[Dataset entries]

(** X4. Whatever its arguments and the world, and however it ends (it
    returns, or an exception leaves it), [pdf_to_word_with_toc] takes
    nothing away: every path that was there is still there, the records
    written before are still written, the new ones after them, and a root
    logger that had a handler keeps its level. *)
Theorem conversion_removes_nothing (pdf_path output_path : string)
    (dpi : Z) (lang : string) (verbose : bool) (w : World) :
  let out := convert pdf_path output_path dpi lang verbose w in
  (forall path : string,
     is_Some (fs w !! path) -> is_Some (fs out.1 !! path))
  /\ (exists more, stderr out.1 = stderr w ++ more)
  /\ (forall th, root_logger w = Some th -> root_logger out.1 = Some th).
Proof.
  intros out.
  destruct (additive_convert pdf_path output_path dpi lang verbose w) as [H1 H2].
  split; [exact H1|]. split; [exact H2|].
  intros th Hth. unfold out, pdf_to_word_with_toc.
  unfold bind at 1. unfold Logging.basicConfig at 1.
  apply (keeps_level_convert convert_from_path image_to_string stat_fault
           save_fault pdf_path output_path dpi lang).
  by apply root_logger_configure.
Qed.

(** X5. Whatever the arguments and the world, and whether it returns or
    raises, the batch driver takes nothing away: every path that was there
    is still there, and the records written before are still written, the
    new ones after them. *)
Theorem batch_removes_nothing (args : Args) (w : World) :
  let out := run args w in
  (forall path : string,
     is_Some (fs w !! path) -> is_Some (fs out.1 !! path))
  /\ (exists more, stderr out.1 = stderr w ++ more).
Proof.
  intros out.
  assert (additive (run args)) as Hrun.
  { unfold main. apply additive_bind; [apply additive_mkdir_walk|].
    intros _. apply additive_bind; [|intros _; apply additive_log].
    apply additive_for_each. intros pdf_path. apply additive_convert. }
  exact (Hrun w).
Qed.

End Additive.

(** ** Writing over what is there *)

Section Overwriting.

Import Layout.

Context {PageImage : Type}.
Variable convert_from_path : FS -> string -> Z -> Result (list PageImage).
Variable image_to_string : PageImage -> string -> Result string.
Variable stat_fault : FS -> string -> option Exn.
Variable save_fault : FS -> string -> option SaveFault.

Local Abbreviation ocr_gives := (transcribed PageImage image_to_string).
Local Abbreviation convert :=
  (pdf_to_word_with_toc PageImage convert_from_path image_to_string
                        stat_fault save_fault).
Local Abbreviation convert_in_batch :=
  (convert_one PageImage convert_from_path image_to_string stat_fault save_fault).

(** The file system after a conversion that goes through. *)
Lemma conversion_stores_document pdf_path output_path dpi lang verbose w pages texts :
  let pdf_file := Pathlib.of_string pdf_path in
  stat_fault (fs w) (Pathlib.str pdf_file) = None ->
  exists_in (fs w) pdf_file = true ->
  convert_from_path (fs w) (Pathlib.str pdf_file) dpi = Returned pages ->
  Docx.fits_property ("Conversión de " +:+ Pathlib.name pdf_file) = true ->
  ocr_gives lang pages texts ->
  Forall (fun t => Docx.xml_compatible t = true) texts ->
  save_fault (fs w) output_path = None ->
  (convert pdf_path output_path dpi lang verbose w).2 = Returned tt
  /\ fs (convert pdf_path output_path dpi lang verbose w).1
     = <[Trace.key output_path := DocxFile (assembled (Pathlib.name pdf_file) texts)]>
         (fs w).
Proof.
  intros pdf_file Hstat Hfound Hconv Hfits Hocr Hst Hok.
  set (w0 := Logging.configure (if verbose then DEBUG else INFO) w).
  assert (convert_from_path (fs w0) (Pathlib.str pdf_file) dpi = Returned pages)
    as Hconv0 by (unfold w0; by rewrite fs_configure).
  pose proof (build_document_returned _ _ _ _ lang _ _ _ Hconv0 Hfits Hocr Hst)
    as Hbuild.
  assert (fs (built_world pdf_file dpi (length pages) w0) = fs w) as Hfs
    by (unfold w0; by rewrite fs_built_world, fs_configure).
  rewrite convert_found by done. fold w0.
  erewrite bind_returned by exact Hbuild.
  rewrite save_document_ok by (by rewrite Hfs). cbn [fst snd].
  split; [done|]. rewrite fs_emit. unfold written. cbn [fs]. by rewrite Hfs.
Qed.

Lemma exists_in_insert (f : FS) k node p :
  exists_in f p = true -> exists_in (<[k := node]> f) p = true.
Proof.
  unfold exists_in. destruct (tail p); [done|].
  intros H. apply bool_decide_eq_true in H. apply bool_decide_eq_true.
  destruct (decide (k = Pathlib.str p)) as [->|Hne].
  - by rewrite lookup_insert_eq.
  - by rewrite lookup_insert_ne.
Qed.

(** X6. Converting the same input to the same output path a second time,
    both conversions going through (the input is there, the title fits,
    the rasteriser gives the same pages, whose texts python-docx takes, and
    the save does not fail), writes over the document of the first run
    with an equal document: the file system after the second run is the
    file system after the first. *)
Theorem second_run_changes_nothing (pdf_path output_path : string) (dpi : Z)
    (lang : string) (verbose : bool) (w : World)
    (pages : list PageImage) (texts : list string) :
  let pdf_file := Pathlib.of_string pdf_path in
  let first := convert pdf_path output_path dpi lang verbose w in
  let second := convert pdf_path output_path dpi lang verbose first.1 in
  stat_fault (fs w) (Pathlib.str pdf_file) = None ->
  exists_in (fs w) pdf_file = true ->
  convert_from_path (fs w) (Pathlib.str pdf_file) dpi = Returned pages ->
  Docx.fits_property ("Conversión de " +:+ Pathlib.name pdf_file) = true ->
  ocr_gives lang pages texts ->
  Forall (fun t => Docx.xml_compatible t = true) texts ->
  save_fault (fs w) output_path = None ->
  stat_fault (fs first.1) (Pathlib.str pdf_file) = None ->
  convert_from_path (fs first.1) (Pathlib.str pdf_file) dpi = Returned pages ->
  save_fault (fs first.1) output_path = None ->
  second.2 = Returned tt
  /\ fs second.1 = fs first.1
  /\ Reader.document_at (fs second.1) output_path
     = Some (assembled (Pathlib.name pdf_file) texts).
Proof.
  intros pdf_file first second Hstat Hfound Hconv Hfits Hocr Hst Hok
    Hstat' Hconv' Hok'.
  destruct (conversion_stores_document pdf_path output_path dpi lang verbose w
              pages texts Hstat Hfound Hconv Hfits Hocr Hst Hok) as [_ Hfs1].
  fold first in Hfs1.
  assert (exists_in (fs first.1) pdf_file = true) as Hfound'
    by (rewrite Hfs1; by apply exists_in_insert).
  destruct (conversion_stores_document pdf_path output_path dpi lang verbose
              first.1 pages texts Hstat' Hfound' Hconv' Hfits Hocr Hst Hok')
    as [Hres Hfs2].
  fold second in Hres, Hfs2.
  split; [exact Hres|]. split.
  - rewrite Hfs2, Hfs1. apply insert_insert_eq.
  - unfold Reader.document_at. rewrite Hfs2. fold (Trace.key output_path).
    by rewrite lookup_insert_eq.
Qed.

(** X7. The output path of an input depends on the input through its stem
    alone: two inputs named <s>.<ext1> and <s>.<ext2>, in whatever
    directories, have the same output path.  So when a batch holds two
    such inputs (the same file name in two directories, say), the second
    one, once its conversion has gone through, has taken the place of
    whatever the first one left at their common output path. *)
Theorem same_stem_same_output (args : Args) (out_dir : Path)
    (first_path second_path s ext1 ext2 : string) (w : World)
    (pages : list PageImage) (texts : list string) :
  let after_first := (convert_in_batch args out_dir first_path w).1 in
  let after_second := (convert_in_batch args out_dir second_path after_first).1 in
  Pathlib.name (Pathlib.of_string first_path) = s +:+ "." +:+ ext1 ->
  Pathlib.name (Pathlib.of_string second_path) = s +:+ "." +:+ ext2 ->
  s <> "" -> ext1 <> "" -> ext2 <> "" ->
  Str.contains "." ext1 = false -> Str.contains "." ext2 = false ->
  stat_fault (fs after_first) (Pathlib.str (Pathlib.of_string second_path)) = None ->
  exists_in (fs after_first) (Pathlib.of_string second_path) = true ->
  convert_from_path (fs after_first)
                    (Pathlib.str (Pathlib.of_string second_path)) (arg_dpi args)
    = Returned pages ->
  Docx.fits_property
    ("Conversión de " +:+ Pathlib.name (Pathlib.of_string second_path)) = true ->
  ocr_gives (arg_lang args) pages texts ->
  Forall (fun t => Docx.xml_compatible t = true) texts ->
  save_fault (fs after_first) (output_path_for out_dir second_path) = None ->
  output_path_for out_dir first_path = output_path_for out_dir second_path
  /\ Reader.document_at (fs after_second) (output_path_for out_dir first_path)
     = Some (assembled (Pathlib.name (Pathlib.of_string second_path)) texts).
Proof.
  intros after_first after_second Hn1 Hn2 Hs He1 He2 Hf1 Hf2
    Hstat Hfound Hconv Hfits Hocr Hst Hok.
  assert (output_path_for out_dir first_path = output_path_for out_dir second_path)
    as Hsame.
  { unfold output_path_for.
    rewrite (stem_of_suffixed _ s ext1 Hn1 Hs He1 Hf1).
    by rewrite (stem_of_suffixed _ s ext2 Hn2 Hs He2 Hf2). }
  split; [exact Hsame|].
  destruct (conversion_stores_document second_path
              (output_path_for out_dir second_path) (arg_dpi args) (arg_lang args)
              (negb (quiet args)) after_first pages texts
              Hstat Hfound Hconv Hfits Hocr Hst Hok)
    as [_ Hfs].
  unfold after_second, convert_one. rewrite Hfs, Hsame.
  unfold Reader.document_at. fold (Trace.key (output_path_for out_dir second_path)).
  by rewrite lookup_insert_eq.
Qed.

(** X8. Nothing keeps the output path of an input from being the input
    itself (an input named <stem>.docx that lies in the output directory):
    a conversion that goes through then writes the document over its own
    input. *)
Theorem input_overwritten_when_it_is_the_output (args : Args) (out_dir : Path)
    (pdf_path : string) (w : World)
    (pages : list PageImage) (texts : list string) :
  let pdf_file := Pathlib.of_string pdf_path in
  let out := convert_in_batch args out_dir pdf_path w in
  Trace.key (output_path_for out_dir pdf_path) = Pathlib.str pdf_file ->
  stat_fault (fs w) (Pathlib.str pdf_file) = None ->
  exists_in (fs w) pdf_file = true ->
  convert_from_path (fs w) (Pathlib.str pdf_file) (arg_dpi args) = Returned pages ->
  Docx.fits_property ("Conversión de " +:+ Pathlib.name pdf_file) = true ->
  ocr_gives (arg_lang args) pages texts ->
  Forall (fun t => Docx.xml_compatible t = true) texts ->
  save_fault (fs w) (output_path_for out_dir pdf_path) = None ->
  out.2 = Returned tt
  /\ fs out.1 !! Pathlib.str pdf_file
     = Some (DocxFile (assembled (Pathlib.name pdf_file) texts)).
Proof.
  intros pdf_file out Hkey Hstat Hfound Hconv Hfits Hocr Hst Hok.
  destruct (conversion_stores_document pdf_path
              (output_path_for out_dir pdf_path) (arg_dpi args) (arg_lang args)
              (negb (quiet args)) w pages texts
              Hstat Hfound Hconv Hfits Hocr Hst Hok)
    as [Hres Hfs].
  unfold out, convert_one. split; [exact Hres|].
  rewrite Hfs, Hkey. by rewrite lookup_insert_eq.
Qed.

Exercise requirements: Whenever a line of the records holds the string "before", pick it out and copy it.

Solution:
    written before are still written, the new ones after them, and a root
    is still there, and the records written before are still written, the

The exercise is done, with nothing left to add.